Но, видимо, представления домоправительницы о том, что такое усилие и что такое отдых, были иными, чем у нее. Лоле вообще было не по себе в обществе этой безупречной дамы. У них в доме всегда было чисто, и обеденный стол всегда был застелен скатертью, и ножи были так же обязательны, как вилки и ложки, но все же еда никогда не становилась таким размеренным ритуалом, каким она смотрелась в исполнении Аллы Гербертовны. Когда та наливала кофе из серебряного кофейника, то это выглядело так, будто идут съемки какого-то фильма. А движение, которым она, окинув взглядом сервировку, на сантиметр переставила сливочник, и вовсе показалось Лоле пугающим в своей необъяснимой значительности.
— Мой дед был англичанином, — сказала Алла Гербертовна. — Поэтому любовь к ритуалу у меня в крови.
— А Роману Алексеевичу вы случайно не родственница? — спросила Лола. — Мысли, во всяком случае, читаете, точно, как он… Он тоже англичанин?
— Нет. Хотя среди его предков, возможно, были скандинавы. Его фамилия Кобольд — это ведь, кажется, какое-то существо из северных мифов? А я ему не родственница, просто была когда-то его соседкой по лестничной площадке. Когда Роман разбогател, а я обеднела, он предложил мне работать у него. И мы оба довольны. Он — потому что дом ведется так, как он всегда мечтал, а я — потому что зарабатываю на жизнь нетягостным трудом. Это в наше время дорогого стоит, Елена Васильевна, — бесстрастно улыбнулась она. — Насколько мне известно, Роман решил оставить вас у себя? Считайте, что вам повезло.
— Вы так говорите, как будто я кошка, которую хозяин по доброте душевной принес с помойки. И все его домашние качают головами: ах, как ей, приблуде, повезло!
По сути, так оно и есть, — кивнула домоправительница. — И чем спокойнее вы будете к этому относиться, тем лучше для вас. Главное, чему я научилась у Романа, это называть вещи своими именами без ложного стеснения. Я кандидат филологических наук, доцент, моя специальность теперь оплачивается плохо, поэтому меня наняли прислугой. Как видите, я не схожу от этого с ума. Вы красивая нищая женщина, которую богатый мужчина взял с улицы в дом. Только не по доброте душевной, как вы почему-то полагаете, а для своих естественных надобностей.
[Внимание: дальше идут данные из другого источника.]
(* ===== verification/Server.v ===== *)
(** The server's side of a connection: [client_handler] of [rucbase.cpp].

    What [read] delivers is the input; whether a [write] succeeds comes with it.
    The text goes through [yyparse]; the global [ast::parse_tree] and the scanner's
    start condition outlive the request.  What goes to the server's own console is
    left out.  The requests of one client are handled one after the other; other
    clients' threads run in between, which is not modelled. *)
From Stdlib Require Import Ascii String.
From S2P Require Import Prelude Config Posix Disk Replacer BufferPool Record Printer Meta Catalog Query Txn Ast Interp Regex Lexer LexText Parser ParserSpec ParserText.

Definition NUL : ascii := "000"%char.

(** [read(fd, data_recv, BUFFER_LENGTH)]. *)
Inductive received : Set := RClosed | RError | RData (d : list ascii).

(** [data_recv], zeroed before the read, as a C string; [None] when it has no end. *)
Fixpoint c_string (buf : list ascii) : option (list ascii) :=
  match buf with
  | [] => None
  | c :: buf' => if decide (c = NUL) then Some [] else (c ::.) <$> c_string buf'
  end.

Definition recv_text (d : list ascii) : option (list ascii) :=
  c_string (take (Z.to_nat BUFFER_LENGTH) (d ++ replicate (Z.to_nat BUFFER_LENGTH) NUL)).

(** [memset(data_send, 0, BUFFER_LENGTH); offset = 0]. *)
Definition fresh_reply : Reply := MkReply (Some (replicate (Z.to_nat BUFFER_LENGTH) NUL)) 0.

Section Server.
Context {OS R : Type} {PX : Posix OS} {RP : Replacer R}.
Context (this_thread : Z).
Abbreviation Session := (Session (OS := OS) (R := R)).

Record Server : Type := MkServer { sv_session : Session; parse_tree : option ast.TreeNode; sv_start : start }.

Definition on_session {A} (m : M Session A) : M Server A :=
  zoom sv_session (λ s sv, MkServer s (parse_tree sv) (sv_start sv)) m.

Definition with_reply (r : Reply) (s : Session) : Session := MkSession (ss_sm s) (ss_txn_mgr s) r (ss_txn_id s).

(** [memcpy(data_send, str, len); data_send[len] = '\0']: at the start of the
    reply, and the offset stays as it is. *)
Definition put_message (str : list ascii) : M Reply unit := λ r,
  match data_send_ r with
  | None => (Crash NullDeref, r)
  | Some buf =>
      if (length str <? length buf)%nat then (Ok tt, MkReply (Some (splice 0 (str ++ [NUL]) buf)) (offset_ r))
      else (Crash OutOfBounds, r)
  end.

(** The two [catch] clauses. [Abort] does nothing, whatever [context->txn_] is. *)
Definition report (e : exn) : M Server unit :=
  match e with
  | TransactionAbortException txn_id reason =>
      on_session (on_reply (put_message (chars (GetInfo txn_id reason)))) ;;
      on_session (on_txn (Abort_txn None))
  | RedBase _ => ret tt
  | StdOutOfRange => throw StdOutOfRange
  | StdLengthError => throw StdLengthError
  end.

(** What [write(fd, data_send, offset + 1)] sends. *)
Definition sent (r : Reply) : M Server (list ascii) :=
  match data_send_ r with
  | None => crash_with NullDeref
  | Some buf =>
      if (0 <=? offset_ r + 1) && (offset_ r + 1 <=? Z.of_nat (length buf))
      then ret (take (Z.to_nat (offset_ r + 1)) buf) else crash_with OutOfBounds
  end.

(** [yyparse] and the interpretation of the tree it leaves. *)
Definition run_text (text : list ascii) : M Server unit :=
  sv ← get_st;
  match yyparse (sv_start sv) text (parse_tree sv) with
  | None => crash_with OutOfFuel
  | Some r =>
      modify (λ sv, MkServer (sv_session sv) (tree_after r) (start_after r)) ;;
      if accepted r then
        match tree_after r with
        | Some root => st_catch (on_session (interp_sql this_thread root)) report
        | None => ret tt
        end
      else ret tt
  end.

(** One round of the loop; [None] ends the connection. *)
Definition serve (r : received) : M Server (option (list ascii)) :=
  match r with
  | RClosed | RError => ret None
  | RData d =>
      match recv_text d with
      | None => crash_with OutOfBounds
      | Some text =>
          if decide (text = chars "exit") then ret None
          else
            on_session (modify (with_reply fresh_reply)) ;;
            run_text text ;;
            sv ← get_st;
            bs ← sent (ss_reply (sv_session sv));
            ret (Some bs)
      end
  end.

(** The requests with the results of the writes; a failed write ends the
    connection too. *)
Fixpoint client_handler (requests : list (received * bool)) : M Server (list (list ascii)) :=
  match requests with
  | [] => ret []
  | (r, written) :: rest =>
      o ← serve r;
      match o with
      | None => ret []
      | Some bs => if written : bool then outs ← client_handler rest; ret (bs :: outs) else ret []
      end
  end.

(** ** Replies *)

(** What a reply buffer holds below its offset. *)
Definition printed (r : Reply) (txt : list ascii) : Prop :=
  ∃ rest, data_send_ r = Some (txt ++ NUL :: rest) ∧ offset_ r = Z.of_nat (length txt).

Lemma sent_printed r txt (sv : Server) : printed r txt → sent r sv = (Ok (txt ++ [NUL]), sv).
Proof.
  intros (rest & Hb & Ho). unfold sent. rewrite Hb, Ho, length_app. simpl.
  rewrite (proj2 (Z.leb_le _ _)), (proj2 (Z.leb_le _ _)) by lia. simpl.
  replace (Z.to_nat (Z.of_nat (length txt) + 1)) with (length txt + 1)%nat by lia.
  by rewrite take_app_add, firstn_cons.
Qed.

Lemma printed_send_zeros n txt :
  (length txt < n)%nat → Z.of_nat n ≤ int_max →
  ∃ r, send_chars txt (MkReply (Some (replicate n NUL)) 0) = (Ok tt, r) ∧ printed r txt.
Proof.
  intros Hl Hn. rewrite send_chars_ok by (rewrite ?length_replicate; lia). eexists. split; [done|].
  exists (replicate (n - length txt - 1) NUL). split; [|done]. simpl. f_equal.
  unfold splice. simpl. f_equal. rewrite drop_replicate.
  destruct (n - length txt)%nat as [|k] eqn:E; [lia|]. simpl. by rewrite Nat.sub_0_r.
Qed.

Lemma printed_send txt :
  (length txt < Z.to_nat BUFFER_LENGTH)%nat → ∃ r, send_chars txt fresh_reply = (Ok tt, r) ∧ printed r txt.
Proof. intros Hl. by apply printed_send_zeros. Qed.

Lemma printed_nothing : printed fresh_reply [].
Proof.
  exists (replicate (Z.to_nat BUFFER_LENGTH - 1) NUL). split; [|done]. unfold fresh_reply. cbn [data_send_].
  by vm_compute.
Qed.

Lemma reply_room (txt : list ascii) : (length txt < Z.to_nat BUFFER_LENGTH)%nat → room (length txt) fresh_reply ∧ reply_ok fresh_reply.
Proof.
  intros Hl. unfold room, reply_ok, fresh_reply. cbn [data_send_ offset_]. rewrite length_replicate.
  change BUFFER_LENGTH with 8192 in *. unfold int_max. lia.
Qed.

(** The text of a statement is a request for it. *)
Lemma recv_short d : (length d < Z.to_nat BUFFER_LENGTH)%nat → NUL ∉ d → recv_text d = Some d.
Proof.
  intros Hl Hn. unfold recv_text. rewrite take_app_ge by lia.
  destruct (Z.to_nat BUFFER_LENGTH - length d)%nat as [|k] eqn:Ek; [lia|].
  destruct (Z.to_nat BUFFER_LENGTH) as [|m]; [lia|]. simpl take. clear -Hn.
  induction d as [|c d IH]; simpl; [done|]. apply not_elem_of_cons in Hn as [Hc Hn].
  by rewrite decide_False, IH by congruence.
Qed.

(** Once the scanner is inside a comment, a request that does not end it is
    answered with nothing and has no effect, whoever sends it. *)
Lemma open_comment_mutes sv d :
  sv_start sv = STATE_COMMENT → (length d < Z.to_nat BUFFER_LENGTH)%nat → NUL ∉ d → d ≠ chars "exit" → has_close d = false →
  serve (RData d) sv = (Ok (Some [NUL]), MkServer (with_reply fresh_reply (sv_session sv)) None STATE_COMMENT).
Proof.
  intros Hs Hl Hn Hx Hc. unfold serve. rewrite recv_short, decide_False by done.
  assert (H0 : on_session (modify (with_reply fresh_reply)) sv
    = (Ok tt, MkServer (with_reply fresh_reply (sv_session sv)) (parse_tree sv) (sv_start sv))) by done.
  mstep H0. set (sv1 := MkServer (with_reply fresh_reply (sv_session sv)) None STATE_COMMENT).
  assert (H1 : run_text d (MkServer (with_reply fresh_reply (sv_session sv)) (parse_tree sv) (sv_start sv)) = (Ok tt, sv1)).
  { unfold run_text. rewrite st_get_bind. cbn [parse_tree sv_start]. rewrite Hs.
    destruct (comment_swallows d loc0 Hc) as [l Hl']. unfold yyparse. by rewrite Hl'. }
  mstep H1. rewrite st_get_bind. by mstep (sent_printed fresh_reply [] sv1 printed_nothing).
Qed.

(** The help text goes to a cleared buffer whole. *)
Lemma send_help_printed : ∃ r, send_help fresh_reply = (Ok tt, r) ∧ printed r (chars help_info).
Proof.
  destruct (printed_send (chars help_info)) as (r & Hr & rest & Hb & Ho); [by apply Nat.ltb_lt; vm_compute|].
  exists (MkReply (data_send_ r) (Z.of_nat (String.length help_info))). split.
  - unfold send_help, send. by mstep Hr.
  - exists rest. split; [done|]. by vm_compute.
Qed.

(** A request up to the reply: the reply buffer is cleared and the text is run. *)
Lemma serve_data d text sv r1 sv1 :
  recv_text d = Some text → text ≠ chars "exit" →
  run_text text (MkServer (with_reply fresh_reply (sv_session sv)) (parse_tree sv) (sv_start sv)) = (r1, sv1) →
  ∀ txt, r1 = Ok tt → printed (ss_reply (sv_session sv1)) txt → serve (RData d) sv = (Ok (Some (txt ++ [NUL])), sv1).
Proof.
  intros Ht Hx H1 txt -> Hp. unfold serve. rewrite Ht, decide_False by done.
  assert (H0 : on_session (modify (with_reply fresh_reply)) sv
    = (Ok tt, MkServer (with_reply fresh_reply (sv_session sv)) (parse_tree sv) (sv_start sv))) by done.
  mstep H0. mstep H1. rewrite st_get_bind. by mstep (sent_printed _ txt sv1 Hp).
Qed.

(** [C39] Requests that run no statement, in every state of the server.  A closed
    connection, a failed read and the text [exit] end the connection and change
    nothing.  Any other text is parsed in the scanner's start condition; when it is
    refused, or is empty to the parser, the client is sent an empty reply, one zero
    byte, and the database and its session are as before; when it is [help], the
    client is sent the help text, whole and with its terminating zero, whatever
    was in the reply buffer before. *)
Theorem plain_requests_answered (sv : Server) (d text : list ascii) :
  serve RClosed sv = (Ok None, sv) ∧ serve RError sv = (Ok None, sv) ∧
  (recv_text d = Some text →
     (text = chars "exit" → serve (RData d) sv = (Ok None, sv)) ∧
     (text ≠ chars "exit" →
        ∃ res, yyparse (sv_start sv) text (parse_tree sv) = Some res ∧
          (accepted res = false ∨ tree_after res = None →
             serve (RData d) sv
             = (Ok (Some [NUL]), MkServer (with_reply fresh_reply (sv_session sv)) (tree_after res) (start_after res))) ∧
          (accepted res = true → tree_after res = Some ast.Help →
             ∃ r, serve (RData d) sv
               = (Ok (Some (chars help_info ++ [NUL])), MkServer (with_reply r (sv_session sv)) (Some ast.Help) (start_after res))))).
Proof.
  split; [done|]. split; [done|]. intros Ht. split; [intros ->; unfold serve; by rewrite Ht|]. intros Hx.
  destruct (yyparse_total (sv_start sv) text (parse_tree sv)) as [res Hp]. exists res. split; [done|].
  split.
  - intros Hno. apply (serve_data d text sv (Ok tt) _ Ht Hx) with (txt := []); [|done|exact printed_nothing].
    unfold run_text. rewrite st_get_bind. cbn [sv_start parse_tree]. rewrite Hp. unfold st_bind, modify. simpl.
    destruct (accepted res); [|done]. by destruct Hno as [| ->].
  - intros Ha Hh. destruct send_help_printed as (r & Hr & Hpr). exists r.
    apply (serve_data d text sv (Ok tt) _ Ht Hx) with (txt := chars help_info); [|done|exact Hpr].
    unfold run_text. rewrite st_get_bind. cbn [sv_start parse_tree]. rewrite Hp, Ha, Hh.
    unfold st_bind, modify, st_catch, on_session, zoom. cbn [sv_session interp_sql]. unfold on_reply, zoom.
    change (ss_reply (with_reply fresh_reply (sv_session sv))) with fresh_reply. by rewrite Hr.
Qed.

End Server.

(** ** On concrete requests *)

Module ServerRuns.
Import InterpRuns.
#[local] Existing Instance MemFS.mem_posix.

Definition server1 : Server (OS := fs_view) (R := LRUReplacer) :=
  MkServer (MkSession CatalogRuns.sm1 mgr0 fresh_reply 0) None INITIAL.

Lemma plain_requests_answered_witness :
  ∃ r sv', serve 7 (RData (chars "HELP;")) server1 = (Ok (Some (chars help_info ++ [NUL])), MkServer (with_reply r sv') (Some ast.Help) INITIAL).
Proof.
  destruct (plain_requests_answered 7 server1 (chars "HELP;") (chars "HELP;")) as (_ & _ & H).
  destruct (H eq_refl) as [_ H']. destruct (H' ltac:(done)) as (res & Hp & _ & Hh). vm_compute in Hp. injection Hp as <-.
  destruct (Hh eq_refl eq_refl) as [r Hr]. exists r. eexists. exact Hr.
Defined.

(** The second creation of a table is answered as the first is: with nothing. *)
Lemma duplicate_table_silent :
  let d := RData (chars "create table student (id int, name char(32));") in
  (client_handler 7 [(d, true); (d, true); (RData (chars "exit"), true)]
     (MkServer (MkSession CatalogRuns.sm0 mgr0 fresh_reply 0) None INITIAL : Server (OS := fs_view) (R := LRUReplacer))).1
  = Ok [[NUL]; [NUL]].
Proof. by vm_compute. Qed.

(** The message of an aborted transaction is put at the start of the reply, but
    the offset says how much is sent: one byte of it. *)
Lemma abort_message_truncated :
  (report (TransactionAbortException 3 DEADLOCK_PREVENTION) ;;
   sv ← get_st; sent (ss_reply (sv_session sv))) server1 =
  (Ok ["T"%char], (report (TransactionAbortException 3 DEADLOCK_PREVENTION) server1).2).
Proof. by vm_compute. Qed.

(** The first statement of a new client finds no transaction. *)
Lemma first_statement_crashes :
  (serve 7 (RData (chars "show tables;"))
     (MkServer session_new None INITIAL : Server (OS := fs_view) (R := LRUReplacer))).1 = Crash NullDeref.
Proof. by vm_compute. Qed.

End ServerRuns.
Елена Васильевна, дорогая, да что же в этом стыдного? Нам обеим повезло, каждой по-своему. Красивых женщин в Москве еще больше, чем доцентов, и на вашем месте могла оказаться любая из них. Так радуйтесь, что оказались вы, а комплексы оставьте неудачницам, пусть они вам завидуют. Роман прилично оплачивает услуги, которыми доволен. И при этом не имеет потребности унижать того, кто эти услуги оказывает. Между прочим, если вы не знаете: любая работа, за которую прилично платят, в наше время чаще всего бывает связана с ежедневным унижением. Во всяком случае, для женщины. А вам будут платить за оригинальную внешность и правильное поведение. По-моему, это называется — быть хорошо устроенной.
Алла Гербертовна произносила все это ровным голосом, аккуратно намазывая медом поджаристый ломтик белого хлеба.
— Вы считаете, что мое пребывание в этом доме — работа? — уточнила Лола.
— По характеру обязательств — безусловно. Работа с определенными обязанностями. А по характеру отношений с работодателем — как сложится. Семен, например — вы его видели, Роман с ним в Душанбе летал, — тоже обычный наемный работник, но за хозяина горло перегрызет, не всякий пес так предан. Может быть, и вы со временем станете относиться к Роману душевно.